Ring around the rosy,
Pockets full of posies,
Ashes, Ashes,
We all fall down!
Did you ever sing that song when you were a child? I remember singing and twirling around in a circle with friends, arms linked, until the very last word, when we’d all drop to the ground in fits of giggles before standing to dance around once more. Over and over, we’d sing and circle and fall and stand again. It was only when somebody’s older sibling told us that the song was really about people dying from the Bubonic Plague that we gave up the game in alarm.
A lot of nursery rhymes are rather alarming, even macabre, on closer inspection. Jack and Jill tumble down the hill with a broken crown. Humpty Dumpty is so broken up that no one can put him back together. Four-and-twenty blackbirds are baked alive and served to the king still chirping, and in the second verse one of them bites off the maid’s nose! The rock-a-bye baby’s cradle comes crashing down out of the tree. Children often don’t seem to notice or even care about these lyrics, cheerfully going on singing and dancing and laughing until somebody makes a fuss.
Ash Wednesday has me reflecting back on that “Ring Around the Rosy” song. It’s an odd juxtaposition: a singsong tune and joyous laughter along with lyrics that warn of the symptoms of plague and the looming threat of death. “We all fall down” was a joke to first-graders. It’s a looming threat to adults. We know very well that we will all “fall down” one day or another, that death comes to each of us, and not on a timeline of our own choosing.

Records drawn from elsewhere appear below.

(** Leaf 2 joins the room of three at the epoch of the list, over an engine that knows
    of the invitation under vote; it receives the candidate of leaf 1. *)
Definition arrival_engine : ToyEngine := mk_engine {[ 5%N := fork_session ]} 7.
Definition arrival_sync : bytes := [x04; x00; x03] ++ toy_encode_app (to_app_message (AppConversationSync (toy_sync_of [member_id_of 2]))).
Definition arrival_join : res (option Room) :=
  join (St := InMemoryPeerScoreStorage) [x0d] (x05 :: x00 :: x03 :: toy_welcome (mls_group (view 0))) arrival_sync arrival_engine
    no_scores (duration_from_secs 1000) [xbb] config_default.
Definition arrived : Room := match arrival_join with Ok (Some c) => c | _ => room end.
Definition arrival_candidate : bytes := toy_encode_app (to_app_message (AppCommitCandidate peer_candidate)).
Definition arrival_heard : Room := (process_inbound [xaa] arrival_candidate arrived).1.

(** Leaf 0 counts leaf 2 as new. *)
Definition arrival_list : StewardList := mk_sl [member_id_of 0; member_id_of 1] (mk_slc 1 2 false) 3 0.
Definition arrival_holder : Room :=
  conversation_new "g" (set_early [(3%N, peer_candidate)] (set_joins {[ member_id_of 2 := 3%N ]} (queues_new "g" 8))) (view 0) room_scores
    (mk_svc (Some arrival_list) (mk_slc 1 2 false) [x67] 0 2) arrival_engine (mk_sm Working) config_default
    (duration_from_secs 1000) (member_id_of 0) [xaa].
Definition arrival_decided (c : Room) : Room := (handle_consensus_outcome (ConsensusReached 5 true 1000) c).1.

Lemma arrival_rest : at_rest arrival_holder arrival_list.
Proof.
  split; try done; try by vm_compute.
  intros m epoch _. cbn [arrival_holder conversation_new c_queues set_early set_joins member_join_epoch].
  intros [_ <-]%lookup_singleton_Some. by vm_compute.
Qed.

Lemma arrival_clear : in_clear arrival_candidate.
Proof. eexists. split; [by vm_compute|]. left. by eexists. Qed.
Lemma arrival_resolves c :
  c_engine c = arrival_engine → is_consensus_outcome_applied (c_queues c) 5 = false →
  resolves (c : Room) (ConsensusReached 5 true 1000) 5 true (member_invite_request [x0c]).
Proof. intros He Ho. exists 1000%N, fork_session. split_and!; [done|done| |by vm_compute]. rewrite He. by vm_compute. Qed.

Lemma arrival_same : same_candidates 2 0 (arrival_decided arrival_heard) (arrival_decided arrival_holder).
Proof. apply peer_same; [|by vm_compute..]. intros k r pm Hpm. by destruct (view_foreign k r pm Hpm). Qed.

Even as I reflect on the Ash Wednesday reminder: “You are dust, and to dust you shall return,” I also remember particular people whose foreheads will never be marked with an ashy cross again, those dear ones who have taken their last breaths. Family, friends, neighbors, classmates. Ashes, ashes, we all fall down.
Is that really the end of the rhyme? I wonder. When children sing and play, the fallen ones always stand back up again, often with laughter and smiles. We laughed in the face of the fall. We knew that we would get right back up again. Even when the words have ended, the game isn’t over until the players rise.
I realize that’s how it works on Ash Wednesday, too. It’s true at every reminder of death: every funeral, every tragedy, every piece of bad news. Even when we seem to have run out of words, even when we have fallen down: it’s not over until we rise. Of course, we do not rise by our own power like children at play. We rise by the Holy Spirit’s power in us. We rise like Christ who rose from his tomb. We rise like the breath of God that first breathed life into the dust of the earth to create humanity.
By death’s hand, we all fall down. That’s the fact we cannot avoid. By God’s power, we all rise up. That’s the promise we trust.
Who knows? We might even learn to trust enough to laugh as we fall down.